**Work to complete**
Return every line from the records below with the string "induction".

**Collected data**
Content starts
Definition normalizeAPIURL (rawURL : string) : result string :=
  u ← url_Parse rawURL;
  if is_empty (url_Scheme u) || is_empty (url_Host u)
  then Err (ErrOther "API URL must include scheme and host") else
  let u := if is_empty (Port u)
           then MkURL (url_Scheme u) (JoinHostPort (Hostname u) defaultAPIPort) (url_Path u) (url_Extra u)
           else u in
  Ok (TrimRightChar (url_String u) "/").
End url.

(** ** Normalising a URL *)

Lemma TrimRightChar_nil s c : TrimRightChar s c = "" → str_forall (λ d, bool_decide (d = c)) s = true.
Proof.
  induction s as [|d s IH]; simpl; [done|]. destruct (TrimRightChar s c) as [|x t] eqn:E; [|done].
  case_bool_decide; [|done]. intros _. by rewrite IH.
Qed.

Lemma TrimRightChar_app s t c :
  s ≠ "" → str_mem c s = false → TrimRightChar (s +:+ t) c = s +:+ TrimRightChar t c.
Proof.
  intros Hs Hm. induction s as [|d s IH]; [done|]. rewrite !str_app_cons. simpl in *.
  apply orb_false_iff in Hm as [Hd Hm]. apply bool_decide_eq_false in Hd.
  rewrite bool_decide_eq_false_2 by congruence.
  destruct s as [|x s].
  - rewrite !str_app_nil_l. by destruct (TrimRightChar t c).
  - rewrite IH by done. by rewrite str_app_cons.
Qed.

Lemma TrimRightChar_app_r x s c :
  TrimRightChar s c ≠ "" → TrimRightChar (x +:+ s) c = x +:+ TrimRightChar s c.
Proof.
  intros Hs. induction x as [|d x IH]; [done|]. rewrite !str_app_cons. simpl. rewrite IH.
  destruct (x +:+ TrimRightChar s c) eqn:E; [|done]. by apply str_app_eq_nil in E as [_ ?].
Qed.

Lemma TrimRightChar_idemp s c : TrimRightChar (TrimRightChar s c) c = TrimRightChar s c.
Proof.
  induction s as [|d s IH]; [done|]. simpl. destruct (TrimRightChar s c) as [|x t] eqn:E.
  - case_bool_decide; [done|]. simpl. by rewrite bool_decide_eq_false_2.
  - change (match TrimRightChar (String x t) c with "" => if bool_decide (d = c) then "" else String d "" | t => String d t end = String d (String x t)).
    by rewrite IH.
Qed.

Lemma TrimRightChar_prefix s c : ∃ t, s = TrimRightChar s c +:+ t.
Proof.
  induction s as [|d s [t IH]]; [by exists ""|]. simpl. destruct (TrimRightChar s c) as [|x u] eqn:E.
  - case_bool_decide; [by exists (String d s)|]. by exists s.
  - exists t. rewrite str_app_cons. by f_equal.
Qed.

Lemma path_ok_trim p : path_ok p = true → path_ok (TrimRightChar p "/") = true.
Proof.
  unfold path_ok. intros [Hp Hc]%andb_true_iff. destruct (TrimRightChar_prefix p "/") as [t E].
  rewrite E, str_forall_app in Hc. apply andb_true_iff in Hc as [Hc _]. rewrite Hc, andb_true_r.
  destruct p as [|d p]; [done|]. destruct (TrimRightChar (String d p) "/") as [|x u]; [done|].
  rewrite str_app_cons in E. by injection E as <- _.
Qed.

(** The three shapes of a plain host. *)
Inductive plain_host : string → string → string → Prop :=
  | host_name a : str_forall is_word_char a = true → plain_host a a ""
  | host_port a p : str_forall is_word_char a = true → str_forall is_digit p = true →
      plain_host (a +:+ ":" +:+ p) a p
  | host_v6 a : bracket_ok a = true → plain_host ("[" +:+ a +:+ "]") a ""
  | host_v6_port a p : bracket_ok a = true → str_forall is_digit p = true →
      plain_host ("[" +:+ a +:+ "]:" +:+ p) a p.

Lemma word_no_bracket a t : str_forall is_word_char a = true → HasPrefix t "[" = false →
  HasPrefix (a +:+ t) "[" = false.
Proof.
  intros Ha Ht. destruct a as [|c a]; [done|]. rewrite str_app_cons. cbn [HasPrefix str_forall] in *.
  apply andb_true_iff in Ha as [Hc _]. case_bool_decide; [|done]. by subst c.
Qed.

Lemma host_ok_shape h : host_ok h = true → ∃ n p, plain_host h n p.
Proof.
  unfold host_ok. destruct (HasPrefix h "[") eqn:Hb.
  - apply HasPrefix_spec in Hb as [r ->]. change (str_drop 1 ("[" +:+ r)) with r.
    destruct (Cut r "]") as [[a p]|] eqn:E; [|done]. apply Cut_Some in E as ->.
    intros [Ha Hp]%andb_true_iff. destruct p as [|c p].
    + exists a, "". rewrite str_app_nil_r. by constructor.
    + cbn [validOptionalPort] in Hp. apply andb_true_iff in Hp as [->%bool_decide_eq_true Hp].
      exists a, p. by apply host_v6_port.
  - destruct (Cut h ":") as [[a p]|] eqn:E.
    + apply Cut_Some in E as ->. intros [Ha Hp]%andb_true_iff. exists a, p. by constructor.
    + intros Hh. exists h, "". by constructor.
Qed.

Lemma bracket_no_char a c : bracket_ok a = true → is_bracket_char c = false → str_mem c a = false.
Proof.
  unfold bracket_ok. intros [[Ha _]%andb_true_iff _]%andb_true_iff Hc. by eapply str_mem_forall.
Qed.

Lemma bracket_colon a : bracket_ok a = true → str_mem ":" a = true.
Proof. by intros [[_ Ha]%andb_true_iff _]%andb_true_iff. Qed.

Lemma plain_host_ok h n p : plain_host h n p → host_ok h = true.
Proof.
  unfold host_ok. intros [a Ha|a p' Ha Hp|a Ha|a p' Ha Hp].
  - rewrite <-(str_app_nil_r a) at 1. rewrite word_no_bracket by done.
    by rewrite Cut_None_char by by apply (str_mem_forall is_word_char).
  - rewrite word_no_bracket by done. change (":" +:+ p') with (String ":" p').
    rewrite Cut_app_char by by apply (str_mem_forall is_word_char). by rewrite Ha, Hp.
  - change (str_drop 1 ("[" +:+ a +:+ "]")) with (a +:+ "]"). change (HasPrefix ("[" +:+ _) "[") with true.
    cbn [andb]. rewrite Cut_app_char by by apply bracket_no_char. by rewrite Ha.
  - change (str_drop 1 ("[" +:+ a +:+ "]:" +:+ p')) with (a +:+ String "]" (String ":" p')).
    change (HasPrefix ("[" +:+ _) "[") with true.
    rewrite Cut_app_char by by apply bracket_no_char. rewrite Ha. simpl. done.
Qed.

Lemma CutLast_Some s c a b : CutLast s c = Some (a, b) → s = a +:+ String c b ∧ str_mem c b = false.
Proof.
  revert a b. induction s as [|d s IH]; intros a b; simpl; [done|].
  destruct (CutLast s c) as [[x y]|] eqn:E.
  - intros [= <- <-]. destruct (IH x y) as [-> Hy]; [done|]. done.
  - case_bool_decide; [|done]. intros [= <- <-]. subst d. split; [done|]. by apply CutLast_None.
Qed.

Lemma brackets_stripped a : HasPrefix ("[" +:+ a +:+ "]") "[" && HasSuffix ("[" +:+ a +:+ "]") "]" = true ∧
  TrimSuffix (str_drop 1 ("[" +:+ a +:+ "]")) "]" = a.
Proof.
  split; [|apply (TrimSuffix_app a "]")]. rewrite <-str_app_assoc. by rewrite HasSuffix_app.
Qed.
Content ends
**Answer**
  induction s as [|d s IH]; simpl; [done|]. destruct (TrimRightChar s c) as [|x t] eqn:E; [|done].
  intros Hs Hm. induction s as [|d s IH]; [done|]. rewrite !str_app_cons. simpl in *.
  intros Hs. induction x as [|d x IH]; [done|]. rewrite !str_app_cons. simpl. rewrite IH.
  induction s as [|d s IH]; [done|]. simpl. destruct (TrimRightChar s c) as [|x t] eqn:E.
  induction s as [|d s [t IH]]; [by exists ""|]. simpl. destruct (TrimRightChar s c) as [|x u] eqn:E.
  revert a b. induction s as [|d s IH]; intros a b; simpl; [done|].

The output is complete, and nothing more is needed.